INSTRUCTIONS TO FOLLOW
Look for the string "Record" in the listing below and copy every line in which it appears.

+--

(** * flow/embedded_views.h: mutators, mutator stacks, embedded view
      parameters, view slices and the external view embedder.

    A shallow embedding of the classes declared in
    [engine/src/flutter/flow/embedded_views.h], followed by the properties
    proved about them.  The drawing primitives ([DlRect], [DlMatrix],
    [DlRegion], ...) come from the display-list library and are used here
    through an interface ([Geometry]); an instance over the rationals is
    given for the worked scenarios. *)

From Stdlib Require Import ZArith QArith Qcanon Qround Lia.
From Stdlib Require Import Strings.Byte.
From stdpp Require Import base decidable option list numbers.

Set Default Proof Using "Type".

(** ** Failures

    [std::get] on the wrong alternative of a variant and popping an empty
    vector do not return normally.  Fallible operations return a [result]. *)

Inductive Error : Set :=
  | TypeMismatch
  | EmptyStack.

Inductive result (A : Type) : Type :=
  | Ok (a : A)
  | Err (e : Error).
Arguments Ok {A} a.
Arguments Err {A} e.

Definition result_bind {A B} (r : result A) (k : A -> result B) : result B :=
  match r with
  | Ok a => k a
  | Err e => Err e
  end.

Definition result_map {A B} (f : A -> B) (r : result A) : result B :=
  result_bind r (fun a => Ok (f a)).

#[global] Instance Error_eq_dec : EqDecision Error.
Proof. solve_decision. Defined.

#[global] Instance result_eq_dec {A} `{EqDecision A} : EqDecision (result A).
Proof. solve_decision. Defined.

(** The two results are failures alike, or both returned and the values are
    related. *)
Definition results_agree {A} (R : A -> A -> Prop) (r r' : result A) : Prop :=
  match r, r' with
  | Ok a, Ok a' => R a a'
  | Err e, Err e' => e = e'
  | _, _ => False
  end.

(** ** Shared ownership

    A [std::shared_ptr<T>] is an object identity together with the object it
    points to.  The objects held this way in this file are never written
    after they are made, so the pointee is carried with the pointer.
    [make_shared] draws the identity from an allocation counter that is
    threaded through every operation that allocates. *)

Record shared_ptr (T : Type) : Type := SharedPtr {
  address : nat;
  pointee : T
}.
Arguments SharedPtr {T} address pointee.
Arguments address {T} s.
Arguments pointee {T} s.

Definition Alloc (A : Type) : Type := nat -> A * nat.

Definition alloc_ret {A} (a : A) : Alloc A := fun next => (a, next).

Definition alloc_bind {A B} (m : Alloc A) (k : A -> Alloc B) : Alloc B :=
  fun next => let '(a, next') := m next in k a next'.

Definition make_shared {T} (v : T) : Alloc (shared_ptr T) :=
  fun next => (SharedPtr next v, S next).

Declare Scope alloc_scope.
Delimit Scope alloc_scope with alloc.
Notation "'let*' x ':=' m 'in' k" := (alloc_bind m (fun x => k))
  (at level 10, x name, m at level 100, k at level 200) : alloc_scope.

(** ** The drawing primitives used as payloads *)

(** Modelled from the spec: the [operator==] of a payload type, defined in
    the geometry and display-list libraries.  It is a "deep value
    comparison": symmetric and transitive.  It is not taken to hold of a
    value and itself, nor to hold of identical values only: the payloads are
    made of floating-point scalars, where a coordinate that is not a number
    differs from itself. *)
Record PayloadEq (T : Type) : Type := MkPayloadEq {
  equals : T -> T -> bool;
  equals_sym : forall a b, equals a b = equals b a;
  equals_trans :
    forall a b c, equals a b = true -> equals b c = true -> equals a c = true
}.
Arguments MkPayloadEq {T} equals equals_sym equals_trans.
Arguments equals {T} p a b.
Arguments equals_sym {T} p a b.
Arguments equals_trans {T} p a b c.

(** The comparison of a type without such values: identity. *)
Definition identity_eq (T : Type) `{EqDecision T} : PayloadEq T.
Proof.
  refine (MkPayloadEq (fun a b => bool_decide (a = b)) _ _).
  - intros a b. by apply bool_decide_ext.
  - intros a b c. rewrite !bool_decide_eq_true. congruence.
Defined.

Class Geometry : Type := {
  DlScalar : Type;
  DlRect : Type;
  DlIRect : Type;
  DlSize : Type;
  DlRoundRect : Type;
  DlRoundSuperellipse : Type;
  DlPath : Type;
  DlMatrix : Type;
  DlImageFilter : Type;
  DlRegion : Type;
  (* operator== of DlRect, DlSize, ... *)
  DlRect_eq : PayloadEq DlRect;
  DlSize_eq : PayloadEq DlSize;
  DlRoundRect_eq : PayloadEq DlRoundRect;
  DlRoundSuperellipse_eq : PayloadEq DlRoundSuperellipse;
  DlPath_eq : PayloadEq DlPath;
  DlMatrix_eq : PayloadEq DlMatrix;
  DlImageFilter_eq : PayloadEq DlImageFilter;
  (* DlRect::MakeSize *)
  MakeSize : DlSize -> DlRect;
  (* DlRect::TransformAndClipBounds *)
  TransformAndClipBounds : DlRect -> DlMatrix -> DlRect;
  (* DlRoundSuperellipse::ToApproximateRoundRect *)
  ToApproximateRoundRect : DlRoundSuperellipse -> DlRoundRect;
  (* DlColor::toOpacity *)
  toOpacity : byte -> DlScalar;
  (* DlIRect::RoundOut *)
  RoundOut : DlRect -> DlIRect;
  (* DlRegion::DlRegion(const DlIRect&) *)
  MakeRegion : DlIRect -> DlRegion;
  (* DlRegion::MakeIntersection *)
  MakeIntersection : DlRegion -> DlRegion -> DlRegion
}.

#[global] Instance byte_eq_decision : EqDecision byte := byte_eq_dec.

Section Flow.
Context `{!Geometry}.

(** ** MutatorType *)

Inductive MutatorType : Set :=
  | kClipRect
  | kClipRRect
  | kClipRSE
  | kClipPath
  | kTransform
  | kOpacity
  | kBackdropFilter.

(** The enumerators in declaration order: the enumerator at position [i] has
    the value [i]. *)
Definition MutatorType_enumerators : list MutatorType :=
  [kClipRect; kClipRRect; kClipRSE; kClipPath; kTransform; kOpacity;
   kBackdropFilter].

(** [static_cast<MutatorType>(i)].  An [i] that is no enumerator's value
    does not occur below; it is sent to the last enumerator. *)
Definition static_cast_MutatorType (i : nat) : MutatorType :=
  nth i MutatorType_enumerators kBackdropFilter.

(** ** ImageFilterMutation *)

Record ImageFilterMutation : Type := MkImageFilterMutation {
  filter_ : shared_ptr DlImageFilter;
  filter_rect_ : DlRect
}.

Definition GetFilter (f : ImageFilterMutation) : DlImageFilter :=
  pointee (filter_ f).

Definition GetFilterRect (f : ImageFilterMutation) : DlRect :=
  filter_rect_ f.

(** [ImageFilterMutation::operator==]: the filters are compared through the
    pointers. *)
Definition ImageFilterMutation_eq (a b : ImageFilterMutation) : bool :=
  equals DlImageFilter_eq (pointee (filter_ a)) (pointee (filter_ b))
  && equals DlRect_eq (filter_rect_ a) (filter_rect_ b).

Definition ImageFilterMutation_neq (a b : ImageFilterMutation) : bool :=
  negb (ImageFilterMutation_eq a b).

(** ** Mutator *)

(** The [std::variant] held in [Mutator::data_], alternatives in the order
    of the declaration. *)
Inductive MutatorData : Type :=
  | alt_DlRect (rect : DlRect)
  | alt_DlRoundRect (rrect : DlRoundRect)
  | alt_DlRoundSuperellipse (rse : DlRoundSuperellipse)
  | alt_DlPath (path : DlPath)
  | alt_DlMatrix (matrix : DlMatrix)
  | alt_uint8_t (alpha : byte)
  | alt_ImageFilterMutation (mutation : ImageFilterMutation).

(** [std::variant::index] *)
Definition variant_index (d : MutatorData) : nat :=
  match d with
  | alt_DlRect _ => 0
  | alt_DlRoundRect _ => 1
  | alt_DlRoundSuperellipse _ => 2
  | alt_DlPath _ => 3
  | alt_DlMatrix _ => 4
  | alt_uint8_t _ => 5
  | alt_ImageFilterMutation _ => 6
  end.

(** [operator==] of [std::variant]: the same alternative, holding values
    that their own [operator==] takes for equal. *)
Definition variant_eq (a b : MutatorData) : bool :=
  match a, b with
  | alt_DlRect x, alt_DlRect y => equals DlRect_eq x y
  | alt_DlRoundRect x, alt_DlRoundRect y => equals DlRoundRect_eq x y
  | alt_DlRoundSuperellipse x, alt_DlRoundSuperellipse y =>
      equals DlRoundSuperellipse_eq x y
  | alt_DlPath x, alt_DlPath y => equals DlPath_eq x y
  | alt_DlMatrix x, alt_DlMatrix y => equals DlMatrix_eq x y
  | alt_uint8_t x, alt_uint8_t y => bool_decide (x = y)
  | alt_ImageFilterMutation x, alt_ImageFilterMutation y =>
      ImageFilterMutation_eq x y
  | _, _ => false
  end.

Record Mutator : Type := MkMutator { data_ : MutatorData }.

Definition Mutator_copy (other : Mutator) : Mutator :=
  MkMutator (data_ other).
Definition Mutator_DlRect (rect : DlRect) : Mutator :=
  MkMutator (alt_DlRect rect).
Definition Mutator_DlRoundRect (rrect : DlRoundRect) : Mutator :=
  MkMutator (alt_DlRoundRect rrect).
Definition Mutator_DlRoundSuperellipse (rrect : DlRoundSuperellipse)
  : Mutator :=
  MkMutator (alt_DlRoundSuperellipse rrect).
Definition Mutator_DlPath (path : DlPath) : Mutator :=
  MkMutator (alt_DlPath path).
Definition Mutator_DlMatrix (matrix : DlMatrix) : Mutator :=
  MkMutator (alt_DlMatrix matrix).
Definition Mutator_alpha (alpha : byte) : Mutator :=
  MkMutator (alt_uint8_t alpha).
Definition Mutator_filter (filter : shared_ptr DlImageFilter)
    (filter_rect : DlRect) : Mutator :=
  MkMutator (alt_ImageFilterMutation (MkImageFilterMutation filter filter_rect)).

Definition GetType (m : Mutator) : MutatorType :=
  static_cast_MutatorType (variant_index (data_ m)).

(** The typed accessors: [std::get<T>] throws when [T] is not the
    alternative held. *)
Definition GetRect (m : Mutator) : result DlRect :=
  match data_ m with alt_DlRect r => Ok r | _ => Err TypeMismatch end.

Definition GetRRect (m : Mutator) : result DlRoundRect :=
  match data_ m with alt_DlRoundRect r => Ok r | _ => Err TypeMismatch end.

Definition GetRSE (m : Mutator) : result DlRoundSuperellipse :=
  match data_ m with
  | alt_DlRoundSuperellipse r => Ok r
  | _ => Err TypeMismatch
  end.

Definition GetRSEApproximation (m : Mutator) : result DlRoundRect :=
  result_map ToApproximateRoundRect (GetRSE m).

Definition GetPath (m : Mutator) : result DlPath :=
  match data_ m with alt_DlPath p => Ok p | _ => Err TypeMismatch end.

Definition GetMatrix (m : Mutator) : result DlMatrix :=
  match data_ m with alt_DlMatrix x => Ok x | _ => Err TypeMismatch end.

Definition GetFilterMutation (m : Mutator) : result ImageFilterMutation :=
  match data_ m with
  | alt_ImageFilterMutation f => Ok f
  | _ => Err TypeMismatch
  end.

Definition GetAlpha (m : Mutator) : result byte :=
  match data_ m with alt_uint8_t a => Ok a | _ => Err TypeMismatch end.

Definition GetAlphaFloat (m : Mutator) : result DlScalar :=
  result_map toOpacity (GetAlpha m).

+--

WRITTEN ANSWER
Record shared_ptr (T : Type) : Type := SharedPtr {
Record PayloadEq (T : Type) : Type := MkPayloadEq {
Record ImageFilterMutation : Type := MkImageFilterMutation {
Record Mutator : Type := MkMutator { data_ : MutatorData }.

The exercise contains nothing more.